There are a lot of books about FEM, which are really friendly to engineering students. Through these books, we can know how to use shape/test functions based on the variational principle. But I'd like to solve the mixed formulation of Poisson equations (i.e. Darcy equation), which reads
$\mathbf{u}=-k\nabla h$
and
$\nabla \cdot \mathbf{u} = 0$,
where $\mathbf{u}$ is velocity, $k$ is a conductivity coefficient and $h$ is pressure.
There are a number of papers suggesting that the mixed FEM should be used to solve the equations insteads of regular FEM, e.g.
Garnadi, Agah D., and Corinna Bahriawati. "A mixed $ RT_0-P_0 $ Raviart-Thomas finite element implementation of Darcy Equation in GNU Octave." (2020).
These works were finished by mathematicians, which present a lot of difficult concepts, like functional space, and mathematic symbols.
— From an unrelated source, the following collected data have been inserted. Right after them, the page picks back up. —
(** C9, as the code has it: for a multiplier in [0.8, 1.2] the weighted
    sum is strictly increasing in each of the six scores, and the
    reported index, its rounding to three decimals, never decreases. *)
Theorem resonance_index_monotone a b c d e f m x :
  (8 # 10) <= m <= (12 # 10) ->
  (a < x -> App.ri_score a b c d e f m < App.ri_score x b c d e f m
            /\ round3 (App.ri_score a b c d e f m)
               <= round3 (App.ri_score x b c d e f m))
  /\ (b < x -> App.ri_score a b c d e f m < App.ri_score a x c d e f m
               /\ round3 (App.ri_score a b c d e f m)
                  <= round3 (App.ri_score a x c d e f m))
  /\ (c < x -> App.ri_score a b c d e f m < App.ri_score a b x d e f m
               /\ round3 (App.ri_score a b c d e f m)
                  <= round3 (App.ri_score a b x d e f m))
  /\ (d < x -> App.ri_score a b c d e f m < App.ri_score a b c x e f m
               /\ round3 (App.ri_score a b c d e f m)
                  <= round3 (App.ri_score a b c x e f m))
  /\ (e < x -> App.ri_score a b c d e f m < App.ri_score a b c d x f m
               /\ round3 (App.ri_score a b c d e f m)
                  <= round3 (App.ri_score a b c d x f m))
  /\ (f < x -> App.ri_score a b c d e f m < App.ri_score a b c d e x m
               /\ round3 (App.ri_score a b c d e f m)
                  <= round3 (App.ri_score a b c d e x m)).
Proof.
  intros [Hm _].
  assert (Hpos : 0 < m) by lra.
  assert (Hstrict : forall u w, u < w -> u * m < w * m).
  { intros u w Huw. apply Qmult_lt_compat_r; assumption. }
  assert (Hboth : forall u w, u < w ->
            u * m < w * m /\ round3 (u * m) <= round3 (w * m)).
  { intros u w Huw. pose proof (Hstrict u w Huw).
    split; [assumption|]. apply round3_mono. lra. }
  unfold App.ri_score.
  repeat match goal with |- _ /\ _ => split end;
    intros Hlt; apply Hboth; lra.
Qed.

End WithEngine.
Lemma C10_thrown_processing_witness :
  let command : @Command sample_codec :=
    Build_SampleCommand (str "3") (str "fail") in
  let err := ThrownError (str "command failed") in
  let d' := fst (tryBody posix 1 (str "3:fail") started) in
  parseCommand (str "3:fail") = ParseOk command /\
  tryBody posix 1 (str "3:fail") started = (d', Throw err) /\
  processLine posix 1 (str "3:fail") started =
    (log (EvSocketWrite 1 (str "error error command failed" ++ [NL])) d',
     Continue).
Proof.
  intros command err d'.
  assert (Hp : parseCommand (str "3:fail") = ParseOk command) by reflexivity.
  assert (Ht : tryBody posix 1 (str "3:fail") started = (d', Throw err))
    by reflexivity.
  split; [exact Hp|]. split; [exact Ht|].
  destruct (C10_thrown_processing_one_error_response posix 1%nat
              (str "3:fail") command err started d' Hp Ht) as (E & _).
  exact E.
Defined.

Lemma C5_auto_launch_witness :
  let command : @Command sample_codec :=
    Build_SampleCommand (str "7") (str "click") in
  parseCommand (str "7:click") = ParseOk command /\
  is_action command "launch" = false /\
  is_action command "close" = false /\
  isLaunched (d_browser started_configured) = false /\
  exists delta',
    added started_configured
      (fst (processLine configured 1 (str "7:click") started_configured)) =
    EvLaunch (autoLaunchCommand configured) :: delta' /\
    List.filter is_launch delta' = [].
Proof.
  intros command.
  do 4 (split; [reflexivity|]).
  destruct (C5_auto_launch_once_before_command configured 1%nat
              (str "7:click") command started_configured
              eq_refl eq_refl eq_refl)
    as (delta & Ht & Hfirst & _).
  destruct (Hfirst eq_refl) as (delta' & -> & Hnone).
  exists delta'. split; [|exact Hnone].
  unfold added. rewrite Ht. now rewrite List.skipn_app, Nat.sub_diag, List.skipn_all.
Defined.


Lemma C4_liveness_check_witness :
  let pidFile := getPidFile posix (str "default") None in
  let fs : FS := {[ pidFile := str "4242" ]} in
  fs !! pidFile = Some (str "4242") /\
  process_kill0 (fun _ => false) (parseInt (trim (str "4242"))) = false /\
  fst (isDaemonRunning posix (str "default") (fun _ => false) None fs) = false.
Proof.
  intros pidFile fs.
  assert (Hp : fs !! pidFile = Some (str "4242")) by reflexivity.
  assert (Hk : process_kill0 (fun _ => false) (parseInt (trim (str "4242")))
               = false) by reflexivity.
  split; [exact Hp|]. split; [exact Hk|].
  destruct (C4_liveness_check posix (str "default") (fun _ => false) None fs)
    as (_ & _ & Hdead).
  destruct (Hdead (str "4242") Hp Hk) as (E & _). exact E.
Defined.





(** C3, as the claim words it, fails: the listener is bound to its
    endpoint by [server.listen], the fourth effect of start-up, after the
    PID file has been written by the third. *)
Lemma C3_marker_written_before_bind :
  index_of (is_write_of (getPidFile posix (str "default") None))
    (d_trace started) = Some 2%nat /\
  index_of is_listen (d_trace started) = Some 3%nat /\
  d_trace started =
    [EvCleanupSocket; EvCreateServer;
     EvWriteFile (str "/tmp/agent-browser-default.pid") (str "4242");
     EvListen (Unix (str "/tmp/agent-browser-default.sock"))].
Proof. vm_compute. repeat split; reflexivity. Qed.

(** C4, as the claim words it, fails: a stale socket file without a PID
    file.  The check answers false and the socket file is still there. *)
Lemma C4_absent_marker_leaves_socket_file :
  let sock := getSocketPath posix (str "default") None in
  let fs : FS := {[ sock := [] ]} in
  In sock (artifacts posix (str "default") None) /\
  isDaemonRunning posix (str "default") (fun _ => false) None fs = (false, fs) /\
  snd (isDaemonRunning posix (str "default") (fun _ => false) None fs) !! sock
    = Some [].
Proof.
  intros sock fs. split; [right; right; left; reflexivity|].
  split; reflexivity.
Qed.

End SampleRuns.
(** [unicode.ToLower] on the runes whose lower case is ASCII: the letters A-Z, the
    dotted capital I and the Kelvin sign.  Other runes stay outside ASCII and are
    left alone, which no comparison with an ASCII string can tell. *)
Definition toLowerRune (r : Z) : Z :=
  if inRange 65 90 r then r + 32 else if r =? 304 then 105 else if r =? 8490 then 107 else r.

Definition ToLower (s : string) : string :=
  ofCodes (concat (map (fun r => encodeRune (toLowerRune r)) (runes s))).

(** [strings.Contains]. *)
Fixpoint containsCodes (p l : list Z) : bool :=
  isPrefix p l || match l with [] => false | _ :: t => containsCodes p t end.

Definition Contains (s sub : string) : bool := containsCodes (codes sub) (codes s).

(** [strings.Replace(s, old, new, 1)] for one-byte strings. *)
Fixpoint ReplaceFirst (s : string) (old new : ascii) : string :=
  match s with
  | EmptyString => EmptyString
  | String c t => if bool_decide (c = old) then String new t else String c (ReplaceFirst t old new)
  end.

(** ** Lemmas *)

Lemma decodeRune_size (s : list Z) :
  s <> [] -> (1 <= snd (decodeRune s) <= length s)%nat.
Proof.
  destruct s as [|b0 t]; [done|]; intros _; unfold decodeRune.
  destruct (b0 <? 128); [simpl; lia|].
  destruct (utf8First b0) as [[[n lo] hi]|]; [|simpl; lia].
  destruct n as [|[|[|[|[|n]]]]]; try (simpl; lia);
    destruct t as [|b1 [|b2 [|b3 t]]]; try (simpl; lia);
    repeat case_goal; simpl; lia.
Qed.
(* ===== verification/GoSort.v ===== *)
(** * [sort.Strings] and [slices.Sort] on strings: by bytes

    Sorting keeps the elements and forgets their order: two lists with the same
    elements are sorted to the same list. *)

From stdpp Require Import base sorting list strings.
From Stdlib Require Import ZArith Lia.
From S2P Require Import Prelude GoStrings.

Fixpoint codesLeb (a b : list Z) : bool :=
  match a, b with
  | [], _ => true
  | _ :: _, [] => false
  | x :: a', y :: b' => if x =? y then codesLeb a' b' else x <? y
  end.

Fixpoint insertSorted (v : string) (l : list string) : list string :=
  match l with
  | [] => [v]
  | w :: t => if codesLeb (codes v) (codes w) then v :: l else w :: insertSorted v t
  end.

Definition sortStrings (l : list string) : list string := foldr insertSorted [] l.

Definition stringLe (a b : string) : Prop := codesLeb (codes a) (codes b) = true.

Lemma codesLeb_total a : forall b, codesLeb a b = false -> codesLeb b a = true.
Proof.
  induction a as [|x a IH]; intros [|y b]; simpl; try done.
  rewrite (Z.eqb_sym y x). destruct (Z.eqb_spec x y); [apply IH|].
  intros ?%Z.ltb_ge. apply Z.ltb_lt. lia.
Qed.

#[export] Instance stringLe_trans : Transitive stringLe.
Proof.
  intros a b c. unfold stringLe. generalize (codes a) (codes b) (codes c). clear.
  induction l as [|x l IH]; intros [|y m] [|z n]; simpl; try done.
  destruct (Z.eqb_spec x y) as [->|], (Z.eqb_spec y z) as [->|]; simpl; try done.
  - apply IH.
  - by rewrite (proj2 (Z.eqb_neq x z)).
  - intros ?%Z.ltb_lt ?%Z.ltb_lt. rewrite (proj2 (Z.eqb_neq x z)) by lia. apply Z.ltb_lt. lia.
Qed.

#[export] Instance stringLe_antisymm : AntiSymm (=) stringLe.
Proof.
  intros a b Hab Hba. apply codes_inj. revert Hab Hba. unfold stringLe.
  generalize (codes a) (codes b). clear. induction l as [|x l IH]; intros [|y m]; simpl; try done.
  rewrite (Z.eqb_sym y x). destruct (Z.eqb_spec x y) as [->|].
  - intros ? ?. f_equal. by apply IH.
  - intros ?%Z.ltb_lt ?%Z.ltb_lt. lia.
Qed.

Lemma insertSorted_perm v l : insertSorted v l ≡ₚ v :: l.
Proof.
  induction l as [|w l IH]; simpl; [done|]. case_goal; [done|]. rewrite IH. constructor.
Qed.

Lemma sortStrings_perm l : sortStrings l ≡ₚ l.
Proof. induction l as [|v l IH]; simpl; [done|]. by rewrite insertSorted_perm, IH. Qed.

Lemma insertSorted_sorted v l : StronglySorted stringLe l -> StronglySorted stringLe (insertSorted v l).
Proof.
  induction 1 as [|w l Hl IH Hw]; simpl; [by repeat constructor|]. case_goal.
  - constructor; [by constructor|]. constructor; [done|].
    eapply Forall_impl; [exact Hw|]. intros u ?. by transitivity w.
  - constructor; [done|]. rewrite insertSorted_perm. constructor; [by apply codesLeb_total | done].
Qed.

Lemma sortStrings_sorted l : StronglySorted stringLe (sortStrings l).
Proof. induction l as [|v l IH]; simpl; [constructor|]. by apply insertSorted_sorted. Qed.

Lemma sortStrings_unique l k : l ≡ₚ k -> sortStrings l = sortStrings k.
Proof.
  intros E. apply (StronglySorted_unique stringLe); [apply sortStrings_sorted..|].
  by rewrite !sortStrings_perm.
Qed.

Lemma elem_of_sortStrings v l : v ∈ sortStrings l <-> v ∈ l.
Proof. by rewrite sortStrings_perm. Qed.
(* ===== verification/Errors.v ===== *)
(** * Go errors

    The error values the modelled packages build, and the tree walks of
    [errors.Is] and [errors.As] over them.  A sentinel made by [errors.New] is
    identified by the qualified name of its package variable; an error made by
    [fmt.Errorf] without [%w] is an [ErrNew] carrying its text, and no modelled
    code compares it.  [*identitypolicy.ValidationError] and the aggregate
    [identitypolicy.ValidationErrors] are part of the same type because each
    can hold any error. *)

From stdpp Require Import base gmap sets list strings.
From Stdlib Require Import ZArith Lia.
From S2P Require Import Prelude.

Inductive error : Type :=
| ErrNew (name : string)
| ErrWrap (msg : string) (e : error)
| ErrJoin (es : list error)
| ErrValidation (v : ValidationError)
| ErrValidations (vs : list (option ValidationError))
with ValidationError : Type :=
| mkValidationError (layer field : string) (err : error).

Definition ve_Layer (v : ValidationError) : string :=
  match v with mkValidationError l _ _ => l end.
Definition ve_Field (v : ValidationError) : string :=
  match v with mkValidationError _ f _ => f end.
Definition ve_Err (v : ValidationError) : error :=
  match v with mkValidationError _ _ e => e end.

(** [errors.Is(e, target)] for a sentinel [target]. *)
Fixpoint errorsIs (e : error) (target : string) : bool :=
  match e with
  | ErrNew n => bool_decide (n = target)
  | ErrWrap _ e' => errorsIs e' target
  | ErrJoin es => existsb (fun x => errorsIs x target) es
  | ErrValidation v => veIs v target
  | ErrValidations vs =>
      existsb (fun o => match o with Some v => veIs v target | None => false end) vs
  end
with veIs (v : ValidationError) (target : string) : bool :=
  match v with mkValidationError _ _ e => errorsIs e target end.

Fixpoint firstSome {A B} (f : A -> option B) (l : list A) : option B :=
  match l with
  | [] => None
  | x :: t => match f x with Some y => Some y | None => firstSome f t end
  end.

(** [errors.As] with a [ValidationErrors] target: the first aggregate met by the
    depth-first walk. *)
Fixpoint asValidationErrors (e : error) : option (list (option ValidationError)) :=
  match e with
  | ErrNew _ => None
  | ErrWrap _ e' => asValidationErrors e'
  | ErrJoin es => firstSome asValidationErrors es
  | ErrValidation v => match v with mkValidationError _ _ e' => asValidationErrors e' end
  | ErrValidations vs => Some vs
  end.

(** [errors.As] with a [*ValidationError] target. *)
Fixpoint asValidationError (e : error) : option ValidationError :=
  match e with
  | ErrNew _ => None
  | ErrWrap _ e' => asValidationError e'
  | ErrJoin es => firstSome asValidationError es
  | ErrValidation v => Some v
  | ErrValidations vs => firstSome (fun o => o) vs
  end.

(** [errors.Join]: nil for no error (its arguments here are never nil). *)
Definition errorsJoin (es : list error) : option error :=
  match es with [] => None | _ => Some (ErrJoin es) end.

(** [internal/errors.Wrap] on two errors: both can be found in the result. *)
Definition Wrap (first second : error) : error := ErrJoin [first; second].

Lemma errorsJoin_None (es : list error) : errorsJoin es = None <-> es = [].
Proof. destruct es; simpl; split; congruence. Qed.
The equations were always presented in a simple way that is difficult to understand. Also, by reading other similar papers, I found that they prefer to prove their mixed FEM method is sound theoretically in math. Although some papers give MATLAB codes, I still got confused because I cannot understand how to perform mixed FEM.
Is there a book/paper friendly to engineering students? I mean, just tell me what is exact form of the test functions? how to deduce the final algebraic equations? how to address boundary conditions? and something like that.